In the above-mentioned dual-purpose relief damper, the floating joint is formed by forming an insertion tooth protruding in one of the drive shaft and the rotation shaft in the axial direction thereof and a floating gap between the insertion tooth. If the drive shaft and the rotation shaft are provided with a pair of engagement teeth protruding in the axial direction on the other of the drive shaft and the rotation shaft, the structure of the floating joint is simplified and the breakdown is less likely to occur, so that the operation reliability is improved. I do. In addition, when the floating angle of the floating joint is set to approximately 90 degrees, the pressure can be reduced by rotating the open / close blades to near the fully open position, thereby improving the pressure reducing function. Also, when the urging means is a counterweight, the structure is simplified and a failure hardly occurs, so that the operation reliability is improved.

[Brief description of the drawings]

FIG. 1 is a partially cutaway front view showing an embodiment of a combined pressure relief damper according to the present invention.

FIG. 2 is a right side view of the combined pressure-reducing damper of FIG. 1 with a cover and a part of a casing broken at the same position.

FIG. 3 is a left side view of the combined pressure-reducing damper of FIG. 1;

FIG. 4 is an external view showing an example of a floating joint.

FIG. 5 is an external view of the floating joint in a separated state.

FIG. 6 is a view of a floating joint holding an opening and closing blade in a fully opened state.

FIG. 7 is a view of the floating joint when the opening and closing blade is rotating open.

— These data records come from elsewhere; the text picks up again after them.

(** * LLM Council: debate transcript, presentation components and their properties

    A shallow embedding of the React presentation components of the
    repository (AgentMessage, Stage3, DebateRounds, SynthesisDashboard and
    the submit path of ChatInterface) together with the debate
    orchestration core, whose Python module (backend/council.py) is
    described by the specification and by the design notes of the
    repository. *)

From Stdlib Require Import ZArith NArith List Ascii String Lia Bool.
From stdpp Require Import base option list gmap strings pretty sorting.

#[local] Set Warnings "-register-all".
Local Open Scope string_scope.
Local Open Scope list_scope.

(** ** JavaScript strings

    A JavaScript string is a sequence of UTF-16 code units; [length],
    [charCodeAt], [split('')], [trim] and the regular expressions without
    the [u] flag all work on code units. *)

Abbreviation jsstring := (list N).

(** Decoding of the UTF-8 bytes of a string literal of this file into
    UTF-16 code units, so that literals of the source (accented letters,
    bullets, pictograms) can be written as they are. *)
Fixpoint utf16 (bs : list N) : jsstring :=
  match bs with
  | [] => []
  | b0 :: r0 =>
    if (b0 <? 128)%N then b0 :: utf16 r0
    else match r0 with
    | [] => []
    | b1 :: r1 =>
      if (b0 <? 224)%N then ((b0 - 192) * 64 + (b1 - 128))%N :: utf16 r1
      else match r1 with
      | [] => []
      | b2 :: r2 =>
        if (b0 <? 240)%N
        then ((b0 - 224) * 4096 + (b1 - 128) * 64 + (b2 - 128))%N :: utf16 r2
        else match r2 with
        | [] => []
        | b3 :: r3 =>
          let cp := ((b0 - 240) * 262144 + (b1 - 128) * 4096
                     + (b2 - 128) * 64 + (b3 - 128))%N in
          let v := (cp - 65536)%N in
          (55296 + v / 1024)%N :: (56320 + v mod 1024)%N :: utf16 r3
        end
      end
    end
  end.

Definition str (s : string) : jsstring :=
  utf16 (map N_of_ascii (list_ascii_of_string s)).

(** WhiteSpace and LineTerminator code points of ECMAScript: the characters
    removed by [String.prototype.trim] and matched by the class escape
    [\s]. *)
Definition is_space (c : N) : bool :=
  ((9 <=? c) && (c <=? 13) || (c =? 32) || (c =? 160) || (c =? 5760)
   || (8192 <=? c) && (c <=? 8202) || (c =? 8232) || (c =? 8233)
   || (c =? 8239) || (c =? 8287) || (c =? 12288) || (c =? 65279))%N.

Fixpoint trimStart (s : jsstring) : jsstring :=
  match s with
  | [] => []
  | c :: r => if is_space c then trimStart r else s
  end.

Definition trimEnd (s : jsstring) : jsstring := rev (trimStart (rev s)).

Definition trim (s : jsstring) : jsstring := trimEnd (trimStart s).

(** Truthiness of a string: every string but the empty one. *)
Definition truthy_str (s : jsstring) : bool :=
  match s with [] => false | _ :: _ => true end.

(** Truthiness of a number (integers here): every number but zero. *)
Definition truthy_num (n : Z) : bool := negb (n =? 0)%Z.

(** A value that is either [null]/[undefined] ([None]) or present. *)
Definition truthy_opt {A} (t : A -> bool) (o : option A) : bool :=
  match o with Some a => t a | None => false end.

(** [a || b] on an optional string with a string default. *)
Definition or_default (o : option jsstring) (d : jsstring) : jsstring :=
  match o with
  | Some s => if truthy_str s then s else d
  | None => d
  end.

(** ** React elements

    What a function component returns: [None] stands for [null] (nothing
    is rendered), [Some n] for an element tree.  A child of an element is
    an element, a piece of text, a number-valued expression ([Number] for
    an integer, [Float s] for the number [parseFloat(s)]), a value that
    React does not render ([Nothing]: [null], [undefined], [false]) or a
    markdown block. *)

Inductive handler :=
| SetActiveRound (roundNum : Z).

(** Result of a property read that may fall through to [Object.prototype]:
    an own data property (a string), or a member inherited from
    [Object.prototype] (a function, or the prototype object itself). *)
Inductive member :=
| Own (v : jsstring)
| Inherited (name : jsstring).

Inductive attr :=
| Key (k : Z)
| OnClick (h : handler)
| BackgroundColor (v : member)
| Disabled (b : bool).

Inductive node :=
| Elem (tag : string) (className : string) (attrs : list attr)
       (children : list node)
| Text (s : jsstring)
| Number (n : Z)
| Float (literal : jsstring)
| Nothing
| ReactMarkdown (source : option jsstring).

(** A child expression [{e}] whose value is a string or [undefined]. *)
Definition child (o : option jsstring) : node :=
  match o with Some s => Text s | None => Nothing end.

(** The text a tree puts on the screen, in document order: literal text,
    string- and number-valued expressions and markdown sources. *)
Fixpoint displayed (n : node) : list node :=
  match n with
  | Elem _ _ _ cs => flat_map displayed cs
  | Text s => [Text s]
  | Number k => [Number k]
  | Float s => [Float s]
  | Nothing => []
  | ReactMarkdown (Some s) => [ReactMarkdown (Some s)]
  | ReactMarkdown None => []
  end.

(** Every element of a tree carrying a given class name. *)
Fixpoint by_class (c : string) (n : node) : list node :=
  match n with
  | Elem t c' a cs =>
    (if String.eqb c c' then [n] else []) ++ flat_map (by_class c) cs
  | _ => []
  end.

(** Every element of a tree with a given tag. *)
Fixpoint by_tag (tag : string) (n : node) : list node :=
  match n with
  | Elem t c a cs =>
    (if String.eqb tag t then [n] else []) ++ flat_map (by_tag tag) cs
  | _ => []
  end.

(** The click handlers a tree offers, in document order. *)
Fixpoint handlers (n : node) : list handler :=
  match n with
  | Elem _ _ attrs cs =>
    flat_map (fun a => match a with OnClick h => [h] | _ => [] end) attrs
    ++ flat_map handlers cs
  | _ => []
  end.

(** ** AgentMessage.jsx *)

Module AgentMessage.

(** Pastel colour palette for the known agents. *)
Definition ROLE_COLORS : gmap jsstring jsstring :=
  list_to_map
    [ (str "Avocat", str "#FFE5E5");
      (str "Scientifique", str "#E5F3FF");
      (str "Philosophe", str "#F0E5FF");
      (str "Critique", str "#FFF5E5");
      (str "Juge", str "#E5FFE5") ].

(** Fallback colours for any unexpected role. *)
Definition FALLBACK_COLORS : list jsstring :=
  [ str "#FFE5E5"; str "#E5F3FF"; str "#F0E5FF"; str "#FFF5E5";
    str "#E5FFE5"; str "#FFE5F5"; str "#E5FFFF" ].

(** [ROLE_COLORS] is an object literal, so its prototype is
    [Object.prototype]; a read [ROLE_COLORS[k]] of a key that is not an own
    property finds the members every ordinary object inherits. *)
Definition Object_prototype : list jsstring :=
  map str
    [ "constructor"; "__proto__"; "hasOwnProperty"; "isPrototypeOf";
      "propertyIsEnumerable"; "toLocaleString"; "toString"; "valueOf";
      "__defineGetter__"; "__defineSetter__"; "__lookupGetter__";
      "__lookupSetter__" ].

Definition get (o : gmap jsstring jsstring) (k : jsstring) : option member :=
  match o !! k with
  | Some v => Some (Own v)
  | None =>
    if bool_decide (k ∈ Object_prototype) then Some (Inherited k) else None
  end.

Definition truthy_member (m : member) : bool :=
  match m with
  | Own v => truthy_str v
  | Inherited _ => true
  end.

(** [roleName.split('').reduce((acc, char) => acc + char.charCodeAt(0), 0)]:
    the sum of the code units (far below 2^53 for any string, so exact in
    JavaScript too). *)
Definition hash (roleName : jsstring) : N :=
  fold_left (fun acc char => (acc + char)%N) roleName 0%N.

Definition getAgentColor (roleName : jsstring) : option member :=
  if truthy_opt truthy_member (get ROLE_COLORS roleName)
  then get ROLE_COLORS roleName
  else
    Own <$> FALLBACK_COLORS
            !! N.to_nat (hash roleName mod N.of_nat (length FALLBACK_COLORS)).

(** [<span className="agent-round">Tour {roundNumber}</span>] *)
Definition round_badge (roundNumber : Z) : node :=
  Elem "span" "agent-round" [] [Text (str "Tour "); Number roundNumber].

FIG. 8 is a view of the floating joint when the open / close blade is in a closed state.

FIG. 9 is a view of a floating joint when the opening / closing vane rotates by a pressure of about 45 degrees.

FIG. 10 is a view of the floating joint when the open / close blade has been rotated to the fully opened state;

[Explanation of symbols]

DESCRIPTION OF SYMBOLS 1 Casing 1a Flow path 2, 3 Opening / closing blade 4, 5 Rotating shaft 4a Engaging teeth 6, 7 Bearing 14, 15 Closing stopper 18 Counterweight (biasing means) 21 Drive 22 Drive shaft 22a Insertion picture 23 Floating joint g Idling gap

Claims (4)

[Claims] 1. A casing having a flow passage formed therein, and an opening / closing vane which is rotatably provided in a flow passage of the casing with a rotation shaft supported by a bearing of the casing and which abuts a closing stopper to close the flow passage. A biasing means provided by biasing the open / close blades in the closing direction; and a drive shaft connected to the rotary shaft by a floating joint, wherein the drive shaft is rotated to an open position in an on state to provide the drive shaft. A drive device for holding the open / close blades in an open state and a drive device for freely rotating the drive shaft by the rotation shaft in an off state. 2. The floating joint includes an insertion tooth provided on one of a drive shaft and a rotation shaft so as to protrude in the axial direction thereof.
2. The dual-purpose escapement according to claim 1, further comprising a pair of engaging teeth provided on the other of the drive shaft and the rotary shaft so as to protrude in the axial direction thereof by forming a floating gap between the insertion teeth. Pressure damper. 3. The dual-purpose pressure-reducing damper according to claim 1, wherein the floating angle of the floating joint is substantially 90 degrees. 4. The dual-purpose relief pressure damper according to claim 1, wherein said urging means is a counterweight.